Beleidigende Emoticons: Abmahnung oder fristlose Kündigung?
Die Beleidigung eines Kollegen per Emoticon bei Facebook rechtfertigt keine außerordentliche Kündigung. Vielmehr ist vorab eine Abmahnung erforderlich. Das hat das Landesarbeitsgericht Baden-Württemberg entschieden.
Ein Arbeitnehmer war seit 1999 bei seinem Arbeitgeber beschäftigt gewesen. Als einer seiner Kollegen nach einem Arbeitsunfall arbeitsunfähig erkrankte und eine Mitteilung über seine Verletzung auf seiner „Facebook-Chronik“ erstellte, diskutierten der Arbeitnehmer (Kläger) und vier weitere Mitarbeiter des Unternehmens in der Kommentarfunktion der Nachricht wie folgt:
Als der Arbeitgeber davon erfuhr, kündigte er das Arbeitsverhältnis mit dem Arbeitnehmer außerordentlich und fristlos. Der Arbeitnehmer habe mit den Äußerungen „Fettes Schwein“ und „Bärenkopf“ zwei Vorgesetzte beleidigen wollen, von denen einer sehr korpulent sei und der andere wegen einer Knochenerkrankung eine breite Stirnfront und eine breite Nase habe.
Kündigung unwirksam
Dagegen wandte sich der Arbeitnehmer mit einer Kündigungsschutzklage vor dem Arbeitsgericht Pforzheim und bekam recht. Diese Entscheidung wurde in der Berufung vor dem Landesarbeitsgericht (LAG) Baden-Württemberg bestätigt (Urteil vom 22. Juni 2016, Aktenzeichen: 4 Sa 5/16).
Das LAG verwies zwar darauf, dass grobe Beleidigungen nach der Rechtsprechung des Bundesarbeitsgerichtes einen Grund für eine fristlose Kündigung darstellen können, und stufte die Äußerungen des Arbeitnehmers auch als solche ein. Trotz des Vorliegens einer erheblichen Pflichtverletzung sei dem Arbeitgeber jedoch eine Weiterbeschäftigung des Arbeitnehmers zumutbar gewesen.
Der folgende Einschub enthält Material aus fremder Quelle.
(** ** Opening a journal. *)
Definition poll_open (flag : bool) : Prelude.outcome Failure unit := if flag then Err FailCancelled else Ok tt.
(** [read_next]. *)
Definition read_next (f : F) (segment offset size : Z) : Result (option (bytes * Locator)) :=
  if offset =? size then Ok None else
  let remaining := wrap 64 (size - offset) in
  let? head := map_err content_error (jf_read_at f (NSegment segment) offset (Z.min HEADER remaining)) in
  if zlen head <? 16 then Err IncompleteTail else
  let? length := (let? b := sub 12 16 head in Ok (be_val b)) in
  if (MAX_FRAME <? length) || (length <? HEADER + 40) then Err Corrupt else
  if remaining <? length then Err IncompleteTail else
  let? frame := map_err content_error (jf_read_at f (NSegment segment) offset length) in
  let? sequence := (let? b := sub 16 24 frame in Ok (be_val b)) in
  Ok (Some (frame, mkLocator sequence segment (wrap 32 offset) (wrap 32 length))).
(** [checkpoint_runs]: the run list before the checkpoint is decoded. *)
Definition checkpoint_run (field : bytes) : Result RunRef :=
  let u64_at i := (let? b := sub i (i + 8) field in Ok (be_val b)) in
  let? first := u64_at 0 in
  let? last := u64_at 8 in
  let? level := (let? b := sub 16 17 field in Ok (be_val b)) in
  let? entries := u64_at 17 in
  let? bytes := u64_at 25 in
  let? digest := sub 33 65 field in
  Ok (mkRunRef first last level entries bytes digest).
Fixpoint checkpoint_run_list (n : nat) (offset : Z) (b : bytes) : Result (list RunRef) :=
  match n with
  | O => Ok []
  | Datatypes.S n =>
      let? field := ok_or Corrupt (get_range offset (offset + 65) b) in
      let? run := checkpoint_run field in
      let? runs := checkpoint_run_list n (offset + 65) b in
      Ok (run :: runs)
  end.
Definition checkpoint_runs (b : bytes) : Result (list RunRef) :=
  let start := 8 + 2 + 16 + 8 + 32 + 24 + 8 + 8 + 24 in
  let? field := ok_or Corrupt (get_range start (start + 4) b) in
  let count := be_val field in
  if MAX_RUNS <? count then Err Corrupt else
  checkpoint_run_list (Z.to_nat count) (start + 4) b.
Fixpoint run_headers (f : F) (installation : Id) (runs : list RunRef) : Result unit :=
  match runs with
  | [] => Ok tt
  | run :: runs => let? _ := store_run_header f installation run in run_headers f installation runs
  end.
Definition select j (sequence : Z) (segments : list (Z * Z)) : Result Checkpoint :=
  let name := NCheckpoint sequence in
  let? size := ok_or Corrupt (jd_derived j !! name) in
  if MAX_CHECKPOINT <? size then Err Corrupt else
  let? b := map_err content_error (jf_read_at (jd_files j) name 0 size) in
  let? runs := checkpoint_runs b in
  if negb (forallb (fun run => bool_decide (jd_derived j !! run_name run = Some (ru_bytes run))) runs) then Err Corrupt else
  let? _ := run_headers (jd_files j) (jd_installation j) runs in
  let? found := @decode_checkpoint _ (store_index (jd_files j) runs (jd_installation j)) b in
  if decide (st_installation_id (ck_state found) <> jd_installation j \/ st_sequence (ck_state found) <> sequence) then Err Corrupt else
  let covered := filter (fun fb => fb.1 <= sequence) segments in
  if decide (ce_segments (ck_census found) <> zlen covered \/
             fst <$> last covered <> Some (ce_holding (ck_census found)) \/
             ce_bytes (ck_census found) <> sum64 (snd <$> covered) \/
             l_segment (st_last_frame (ck_state found)) <> ce_holding (ck_census found)) then Err Corrupt else
  let? (_, _, digest) := store_read_frame (jd_files j) (jd_installation j) (st_last_frame (ck_state found)) in
  if decide (digest <> st_last_digest (ck_state found)) then Err Corrupt else
  Ok found.
(** The newest checkpoint that is valid; [polls] have been made. *)
Fixpoint select_newest (cancelled : nat -> bool) (polls : nat) j (segments : list (Z * Z)) (candidates : list Z)
    : Prelude.outcome Failure (option Checkpoint * nat) :=
  match candidates with
  | [] => Ok (None, polls)
  | sequence :: candidates =>
      let? _ := poll_open (cancelled polls) in
      match select j sequence segments with
      | Ok found => Ok (Some found, Datatypes.S polls)
      | Err Cancelled => Err FailCancelled
      | Err _ => select_newest cancelled (Datatypes.S polls) j segments candidates
      | Panic => Panic
      end
  end.
Definition sealed_segment (fb : Z * Z) : Segment := mkSegment fb.1 0 fb.2 0 (zeros 32).
(** The state of a driver that starts from a checkpoint. *)
Definition adopt (found : Checkpoint) (segments : list (Z * Z)) j : Prelude.outcome Failure (SegmentJournal F) :=
  let s := ck_state found in
  let head := st_sequence s in
  let covered := sealed_segment <$> filter (fun fb => fb.1 <= head) segments in
  let? holding := ok_or (FailReplay Corrupt) (last covered) in
  let at_ := st_last_frame s in
  if decide (l_segment at_ <> sg_first holding \/ l_offset at_ + l_length at_ <> sg_bytes holding) then Err (FailReplay Corrupt) else
  let segments := update_last (fun g => mkSegment (sg_first g) head (sg_bytes g) (sg_frames g) (st_last_digest s)) covered in
  let j := jset_checkpoints (<[head := ck_runs found]> (jd_checkpoints j)) (jset_runs (ck_runs found) j) in
  Ok (jset_sealed true (jset_segments segments (jset_state s j))).
(** The frames of one segment file after the base. *)
Fixpoint replay_segment (rounds : nat) (cancelled : nat -> bool) (polls : nat) j (first size newest : Z) (offset : Z)
    (segment : Segment) (state : option Replay) : Prelude.outcome Failure (nat * Z * Segment * option Replay) :=
  match rounds with
  | O => Panic
  | Datatypes.S rounds =>
      let? _ := poll_open (cancelled polls) in
      match read_next (jd_files j) first offset size with
      | Err IncompleteTail => Err (FailReplay (if decide (first <> newest) then Corrupt else IncompleteTail))
      | Err e => Err (FailReplay e)
      | Panic => Panic
      | Ok None => Ok (Datatypes.S polls, offset, segment, state)
      | Ok (Some (b, locator)) =>
          let? e := map_err FailReplay (envelope b) in
          if (sg_frames segment =? 0) && (offset =? 0) && negb (l_sequence locator =? first) then Err (FailReplay Corrupt) else
          let? record := map_err FailReplay (decode_record (e_kind e) (e_payload e)) in
          let? s := map_err FailReplay (@apply_next _ _ (journal_index j) state (e_context e) record (e_digest e) locator) in
          let segment := mkSegment (sg_first segment) (l_sequence locator) (sg_bytes segment) (wrap 64 (sg_frames segment + 1)) (e_digest e) in
          replay_segment rounds cancelled (Datatypes.S polls) j first size newest (wrap 64 (offset + l_length locator)) segment (Some s)
      end
  end.
(** [for (position, &(first, size)) in tail.iter().enumerate()]. *)
Fixpoint replay_tail (cancelled : nat -> bool) (polls : nat) (rebuild : bool) (segments : list (Z * Z)) (newest : Z)
    (tail : list (Z * Z)) (state : option Replay) j : Prelude.outcome Failure (nat * SegmentJournal F) :=
  match tail with
  | [] => Ok (polls, j)
  | (first, size) :: tail =>
      let? _ := poll_open (cancelled polls) in
      let empty := mkSegment first (wrap 64 (first - 1)) size 0 (zeros 32) in
      let? (polls, offset, segment, state) :=
        replay_segment (Datatypes.S (Z.to_nat size)) cancelled (Datatypes.S polls) j first size newest 0 empty state in
      let? current := ok_or (FailReplay Empty) state in
      let? _ :=
        (if (sg_frames segment =? 0) && (offset =? 0) then
           if decide (first <> newest \/ first <> wrap 64 (st_sequence current + 1)) then Err (FailReplay Corrupt) else Ok tt
         else if decide (first <> newest) then
           if existsb (fun fb => fb.1 =? wrap 64 (sg_last segment + 1)) segments then Ok tt else Err (FailReplay Corrupt)
         else Ok tt) in
      let j := jset_sealed false (jset_segments (jd_segments j ++ [segment]) (jset_state current j)) in
      if rebuild && negb (bool_decide (tail = [])) && (0 <? sg_frames segment) then
        match roll_derived j with
        | (Ok _, j) => replay_tail cancelled polls rebuild segments newest tail (Some (jd_state j)) j
        | (Err e, _) => Err e
        | (Panic, _) => Panic
        end
      else replay_tail cancelled polls rebuild segments newest tail (Some current) j
  end.
Definition segments_of (entries : list JournalEntry) : list (Z * Z) :=
  omap (fun e => match je_name e with NSegment first => Some (first, je_bytes e) | _ => None end) entries.
Definition derived_of (entries : list JournalEntry) : gmap JournalName Z :=
  list_to_map (omap (fun e => if is_derived (je_name e) then Some (je_name e, je_bytes e) else None) entries).
Fixpoint remove_tmps (f : F) (names : list JournalName) (derived : gmap JournalName Z)
    : Prelude.outcome Failure (F * gmap JournalName Z) :=
  match names with
  | [] => Ok (f, derived)
  | name :: names =>
      match jf_remove f name with
      | (Ok _, f) => remove_tmps f names (delete name derived)
      | (Err e, _) => Err (from_file e)
      | (Panic, _) => Panic
      end
  end.
(** The installation that the first frame names. *)
Definition read_installation (f : F) (size : Z) : Prelude.outcome Failure Id :=
  let? next := map_err FailReplay (read_next f 1 0 size) in
  let? (b, locator) := ok_or (FailReplay Empty) next in
  let? (context, record, _) := map_err FailReplay (verified_frame b locator) in
  if (l_sequence locator =? 1) && match record with RPendingInit _ => true | _ => false end
  then Ok (installation_id context) else Err (FailReplay UnsupportedFormat).
Definition checkpoint_names (derived : gmap JournalName Z) : list Z :=
  reverse (omap (fun n => match n with NCheckpoint s => Some s | _ => None end) (btree_keys derived)).
(** The checks after the tail. *)
Definition segments_chain j (segments : list (Z * Z)) : bool :=
  bool_decide ((sg_first <$> jd_segments j) = segments.*1) &&
  windows_all (fun a b => negb ((0 <? sg_frames a) && negb (sg_first b =? wrap 64 (sg_last a + 1)))) (jd_segments j) &&
  negb (jd_sealed j && is_some_and (fun s => negb (sg_last s =? st_sequence (jd_state j))) (last (jd_segments j))).
Inductive Opened : Type := OEmpty (f : F) | OJournal (j : SegmentJournal F).
(** From the newest checkpoint to the end of the tail. *)
Definition open_from (cancelled : nat -> bool) (writer : bool) (segments : list (Z * Z)) (base : option Checkpoint) (polls : nat) j
    : Prelude.outcome Failure (nat * SegmentJournal F) :=
  let head := match base with Some found => st_sequence (ck_state found) | None => 0 end in
  let tail := filter (fun fb => fb.1 > head) segments in
  if decide ((2 < length tail)%nat) then
    if writer then
      let? j := match base with Some found => adopt found segments j | None => Ok j end in
      replay_tail cancelled polls true segments (match last segments with Some fb => fb.1 | None => 1 end) tail
        (if 0 <? head then Some (jd_state j) else None) j
    else Err FailRebuildPending
  else
    let? j := match base with Some found => adopt found segments j | None => Ok j end in
    replay_tail cancelled polls false segments (match last segments with Some fb => fb.1 | None => 1 end) tail
      (if 0 <? head then Some (jd_state j) else None) j.
Definition open (f : F) (writer : bool) (cancelled : nat -> bool) : Prelude.outcome Failure Opened :=
  let? _ := poll_open (cancelled 0%nat) in
  let? entries := map_err from_file (jf_census f) in
  let segments := segments_of entries in
  let derived := derived_of entries in
  match segments with
  | [] => if bool_decide (derived = ∅) then Ok (OEmpty f) else Err FailRemnants
  | (one, size) :: _ =>
      if negb (one =? 1) then Err FailRemnants else
      let? (f, derived) := (if writer then remove_tmps f (filter (fun n => is_tmp n = true) (btree_keys derived)) derived else Ok (f, derived)) in
      let? installation := read_installation f size in
      let j := fresh_journal f writer (empty_state installation empty_init) [] derived installation in
      let? (base, polls) := select_newest cancelled 1 j segments (checkpoint_names derived) in
      let? (polls, j) := open_from cancelled writer segments base polls j in
      if negb (segments_chain j segments) then Err (FailReplay Corrupt) else
      let? _ := poll_open (cancelled polls) in
      if writer then
        let? free := map_err from_file (jf_free_bytes (jd_files j)) in
        match retire (jset_free free j) with
        | (Ok _, j) => Ok (OJournal j)
        | (Err e, _) => Err e
        | (Panic, _) => Panic
        end
      else Ok (OJournal j)
  end.
End Ops.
So hätten dem Arbeitnehmer aus Sicht der LAG-Richter durch eine Abmahnung die Unrechtmäßigkeit und die Außenwirkung seiner Beleidigungen deutlich vor Augen gehalten werden können, sodass mit entsprechenden Vertragsstörungen künftig nicht mehr hätte gerechnet werden müssen. Auch die Tatsache, dass der Arbeitnehmer seine Arbeit zuvor 16 Jahre lang unbeanstandet verrichtet hatte, und seine schwierige soziale Situation ließ das LAG in seine Abwägung einfließen. Im Ergebnis sei dem Arbeitgeber die Abmahnung als milderes Mittel zumutbar gewesen, weshalb die außerordentliche Kündigung des Arbeitsverhältnisses nach § 626 Absatz 1 BGB unwirksam war.
VAA-Praxistipp
Auch wenn der Arbeitnehmer in diesem Fall mit einem blauen Auge davongekommen ist, ist bei Äußerungen in öffentlich zugänglichen sozialen Medien wie Facebook Vorsicht geboten. Das LAG hat in seiner Urteilsbegründung klargestellt, dass sich die potenzielle Reichweite solcher Äußerungen in der Abwägung durchaus nachteilig für den Arbeitnehmer auswirken kann. Dem stand hier lediglich entgegen, dass die verwendeten Spitznamen und der Insidersprachgebrauch für Außenstehende nicht ohne Weiteres verständlich waren.